>>>>
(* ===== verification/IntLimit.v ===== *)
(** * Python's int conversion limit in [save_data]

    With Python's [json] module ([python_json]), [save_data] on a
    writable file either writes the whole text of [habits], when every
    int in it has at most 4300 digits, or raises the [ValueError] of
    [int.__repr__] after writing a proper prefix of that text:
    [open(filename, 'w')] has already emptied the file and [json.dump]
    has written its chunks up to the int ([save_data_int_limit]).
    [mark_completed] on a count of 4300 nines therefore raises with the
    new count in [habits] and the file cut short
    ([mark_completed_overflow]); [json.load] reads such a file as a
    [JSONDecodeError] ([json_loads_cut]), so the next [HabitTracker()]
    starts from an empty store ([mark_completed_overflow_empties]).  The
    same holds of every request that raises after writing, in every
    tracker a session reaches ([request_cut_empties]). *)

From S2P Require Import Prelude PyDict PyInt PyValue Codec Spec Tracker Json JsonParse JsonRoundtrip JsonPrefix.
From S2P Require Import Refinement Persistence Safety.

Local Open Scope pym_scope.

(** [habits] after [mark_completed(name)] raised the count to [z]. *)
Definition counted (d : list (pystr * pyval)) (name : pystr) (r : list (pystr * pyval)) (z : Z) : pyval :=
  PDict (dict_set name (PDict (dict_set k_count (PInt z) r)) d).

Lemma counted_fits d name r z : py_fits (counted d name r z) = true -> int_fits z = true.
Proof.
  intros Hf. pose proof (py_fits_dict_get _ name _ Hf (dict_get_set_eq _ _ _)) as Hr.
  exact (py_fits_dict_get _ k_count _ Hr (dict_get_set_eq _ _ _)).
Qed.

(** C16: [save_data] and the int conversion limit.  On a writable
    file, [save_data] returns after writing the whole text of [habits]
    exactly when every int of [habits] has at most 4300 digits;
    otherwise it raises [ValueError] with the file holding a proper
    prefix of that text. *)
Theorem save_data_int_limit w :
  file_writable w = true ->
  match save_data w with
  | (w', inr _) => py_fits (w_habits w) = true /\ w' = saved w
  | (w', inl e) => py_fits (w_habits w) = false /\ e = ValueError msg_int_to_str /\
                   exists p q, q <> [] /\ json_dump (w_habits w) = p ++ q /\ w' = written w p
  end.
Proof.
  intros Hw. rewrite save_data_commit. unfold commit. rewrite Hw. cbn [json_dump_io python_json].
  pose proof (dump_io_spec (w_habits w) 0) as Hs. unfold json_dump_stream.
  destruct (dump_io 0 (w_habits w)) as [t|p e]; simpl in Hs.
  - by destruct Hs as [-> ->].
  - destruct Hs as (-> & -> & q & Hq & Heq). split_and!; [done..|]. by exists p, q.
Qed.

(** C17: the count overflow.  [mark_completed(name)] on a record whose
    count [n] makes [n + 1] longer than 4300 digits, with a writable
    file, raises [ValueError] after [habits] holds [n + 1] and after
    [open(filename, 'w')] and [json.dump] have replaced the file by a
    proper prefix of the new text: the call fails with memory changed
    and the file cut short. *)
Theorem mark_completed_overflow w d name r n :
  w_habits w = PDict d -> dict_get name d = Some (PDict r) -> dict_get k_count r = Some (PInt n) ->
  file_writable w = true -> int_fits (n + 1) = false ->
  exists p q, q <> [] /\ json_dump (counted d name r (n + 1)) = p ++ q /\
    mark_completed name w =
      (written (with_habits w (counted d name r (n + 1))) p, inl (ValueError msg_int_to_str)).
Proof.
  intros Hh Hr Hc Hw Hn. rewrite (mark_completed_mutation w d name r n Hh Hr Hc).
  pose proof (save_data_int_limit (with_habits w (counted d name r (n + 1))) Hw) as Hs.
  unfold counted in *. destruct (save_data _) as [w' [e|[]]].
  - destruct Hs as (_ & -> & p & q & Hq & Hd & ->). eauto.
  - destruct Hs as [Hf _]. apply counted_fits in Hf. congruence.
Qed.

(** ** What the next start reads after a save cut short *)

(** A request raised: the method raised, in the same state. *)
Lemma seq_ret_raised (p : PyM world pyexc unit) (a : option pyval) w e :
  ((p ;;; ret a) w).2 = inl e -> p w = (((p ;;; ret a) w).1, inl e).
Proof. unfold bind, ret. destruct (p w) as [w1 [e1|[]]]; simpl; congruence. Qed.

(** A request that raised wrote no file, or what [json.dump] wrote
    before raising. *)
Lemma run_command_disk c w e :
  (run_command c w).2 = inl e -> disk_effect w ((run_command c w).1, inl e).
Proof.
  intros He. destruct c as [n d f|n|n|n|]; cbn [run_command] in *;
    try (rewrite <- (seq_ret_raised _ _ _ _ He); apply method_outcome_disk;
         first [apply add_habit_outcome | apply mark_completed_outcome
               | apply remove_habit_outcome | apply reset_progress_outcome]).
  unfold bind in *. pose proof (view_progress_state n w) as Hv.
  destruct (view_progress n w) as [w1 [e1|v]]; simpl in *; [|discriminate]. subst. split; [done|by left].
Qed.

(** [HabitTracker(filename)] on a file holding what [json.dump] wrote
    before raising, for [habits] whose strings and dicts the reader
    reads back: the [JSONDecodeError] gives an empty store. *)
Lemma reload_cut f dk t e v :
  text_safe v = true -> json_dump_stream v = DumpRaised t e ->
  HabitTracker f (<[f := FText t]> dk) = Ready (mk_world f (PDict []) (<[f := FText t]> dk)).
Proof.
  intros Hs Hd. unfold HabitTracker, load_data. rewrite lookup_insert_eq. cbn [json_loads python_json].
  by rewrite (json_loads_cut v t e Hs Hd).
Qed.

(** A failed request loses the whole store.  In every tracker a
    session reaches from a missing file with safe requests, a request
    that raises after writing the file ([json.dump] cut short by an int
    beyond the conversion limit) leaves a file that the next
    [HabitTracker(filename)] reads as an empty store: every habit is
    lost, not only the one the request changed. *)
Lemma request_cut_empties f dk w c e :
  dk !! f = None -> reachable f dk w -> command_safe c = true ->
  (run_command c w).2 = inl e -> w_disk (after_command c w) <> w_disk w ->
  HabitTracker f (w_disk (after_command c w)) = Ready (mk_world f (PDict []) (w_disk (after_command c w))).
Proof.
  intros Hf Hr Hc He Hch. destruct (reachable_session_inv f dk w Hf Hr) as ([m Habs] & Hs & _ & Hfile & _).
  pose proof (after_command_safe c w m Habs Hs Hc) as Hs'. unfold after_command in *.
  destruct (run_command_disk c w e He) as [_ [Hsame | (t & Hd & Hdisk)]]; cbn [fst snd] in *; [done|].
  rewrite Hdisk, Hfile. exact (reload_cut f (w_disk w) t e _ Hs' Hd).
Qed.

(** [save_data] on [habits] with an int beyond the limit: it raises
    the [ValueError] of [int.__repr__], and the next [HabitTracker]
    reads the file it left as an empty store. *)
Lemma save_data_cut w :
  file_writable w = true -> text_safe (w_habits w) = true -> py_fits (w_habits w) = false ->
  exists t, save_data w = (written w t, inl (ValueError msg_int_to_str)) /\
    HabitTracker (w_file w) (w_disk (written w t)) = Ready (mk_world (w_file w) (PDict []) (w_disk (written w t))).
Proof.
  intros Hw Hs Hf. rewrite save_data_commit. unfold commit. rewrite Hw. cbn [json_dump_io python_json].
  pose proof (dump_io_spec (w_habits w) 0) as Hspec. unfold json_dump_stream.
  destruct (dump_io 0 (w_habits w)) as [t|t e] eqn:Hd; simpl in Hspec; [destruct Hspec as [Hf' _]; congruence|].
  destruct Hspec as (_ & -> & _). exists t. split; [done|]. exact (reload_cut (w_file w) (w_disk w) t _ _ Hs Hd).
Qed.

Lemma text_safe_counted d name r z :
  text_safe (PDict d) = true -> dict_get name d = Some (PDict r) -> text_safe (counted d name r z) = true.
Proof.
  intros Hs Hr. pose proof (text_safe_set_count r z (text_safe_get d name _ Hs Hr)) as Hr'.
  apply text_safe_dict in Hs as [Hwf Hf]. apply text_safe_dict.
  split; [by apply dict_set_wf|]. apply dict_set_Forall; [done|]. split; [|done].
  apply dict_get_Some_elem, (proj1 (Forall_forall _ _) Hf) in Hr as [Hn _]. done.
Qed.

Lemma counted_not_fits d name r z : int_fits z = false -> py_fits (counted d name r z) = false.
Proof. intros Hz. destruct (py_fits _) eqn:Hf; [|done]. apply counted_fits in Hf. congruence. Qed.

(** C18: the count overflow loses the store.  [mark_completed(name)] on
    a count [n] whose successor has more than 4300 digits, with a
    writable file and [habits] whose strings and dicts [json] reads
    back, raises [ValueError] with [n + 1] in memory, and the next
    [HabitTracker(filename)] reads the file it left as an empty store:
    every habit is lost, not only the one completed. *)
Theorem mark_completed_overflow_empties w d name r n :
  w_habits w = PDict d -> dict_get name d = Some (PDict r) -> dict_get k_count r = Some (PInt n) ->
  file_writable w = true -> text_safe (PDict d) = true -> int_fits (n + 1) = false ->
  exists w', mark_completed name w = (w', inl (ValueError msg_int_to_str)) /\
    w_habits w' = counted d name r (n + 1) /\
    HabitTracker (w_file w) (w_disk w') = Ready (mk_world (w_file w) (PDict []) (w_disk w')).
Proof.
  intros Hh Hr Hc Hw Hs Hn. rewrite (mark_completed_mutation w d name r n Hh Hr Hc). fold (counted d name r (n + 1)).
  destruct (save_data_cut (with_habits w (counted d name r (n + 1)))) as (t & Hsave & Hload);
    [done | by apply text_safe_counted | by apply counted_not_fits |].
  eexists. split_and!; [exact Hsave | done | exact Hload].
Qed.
<<<<
_REQUIRED WORK_: Give an exact copy of the lines above from the line with "and the file cut short. *)" up to and including the line with "before raising, for", and leave everything else out.

_TASK RESPONSE_:
    and the file cut short. *)
Theorem mark_completed_overflow w d name r n :
  w_habits w = PDict d -> dict_get name d = Some (PDict r) -> dict_get k_count r = Some (PInt n) ->
  file_writable w = true -> int_fits (n + 1) = false ->
  exists p q, q <> [] /\ json_dump (counted d name r (n + 1)) = p ++ q /\
    mark_completed name w =
      (written (with_habits w (counted d name r (n + 1))) p, inl (ValueError msg_int_to_str)).
Proof.
  intros Hh Hr Hc Hw Hn. rewrite (mark_completed_mutation w d name r n Hh Hr Hc).
  pose proof (save_data_int_limit (with_habits w (counted d name r (n + 1))) Hw) as Hs.
  unfold counted in *. destruct (save_data _) as [w' [e|[]]].
  - destruct Hs as (_ & -> & p & q & Hq & Hd & ->). eauto.
  - destruct Hs as [Hf _]. apply counted_fits in Hf. congruence.
Qed.

(** ** What the next start reads after a save cut short *)

(** A request raised: the method raised, in the same state. *)
Lemma seq_ret_raised (p : PyM world pyexc unit) (a : option pyval) w e :
  ((p ;;; ret a) w).2 = inl e -> p w = (((p ;;; ret a) w).1, inl e).
Proof. unfold bind, ret. destruct (p w) as [w1 [e1|[]]]; simpl; congruence. Qed.

(** A request that raised wrote no file, or what [json.dump] wrote
    before raising. *)
Lemma run_command_disk c w e :
  (run_command c w).2 = inl e -> disk_effect w ((run_command c w).1, inl e).
Proof.
  intros He. destruct c as [n d f|n|n|n|]; cbn [run_command] in *;
    try (rewrite <- (seq_ret_raised _ _ _ _ He); apply method_outcome_disk;
         first [apply add_habit_outcome | apply mark_completed_outcome
               | apply remove_habit_outcome | apply reset_progress_outcome]).
  unfold bind in *. pose proof (view_progress_state n w) as Hv.
  destruct (view_progress n w) as [w1 [e1|v]]; simpl in *; [|discriminate]. subst. split; [done|by left].
Qed.

(** [HabitTracker(filename)] on a file holding what [json.dump] wrote
    before raising, for [habits] whose strings and dicts the reader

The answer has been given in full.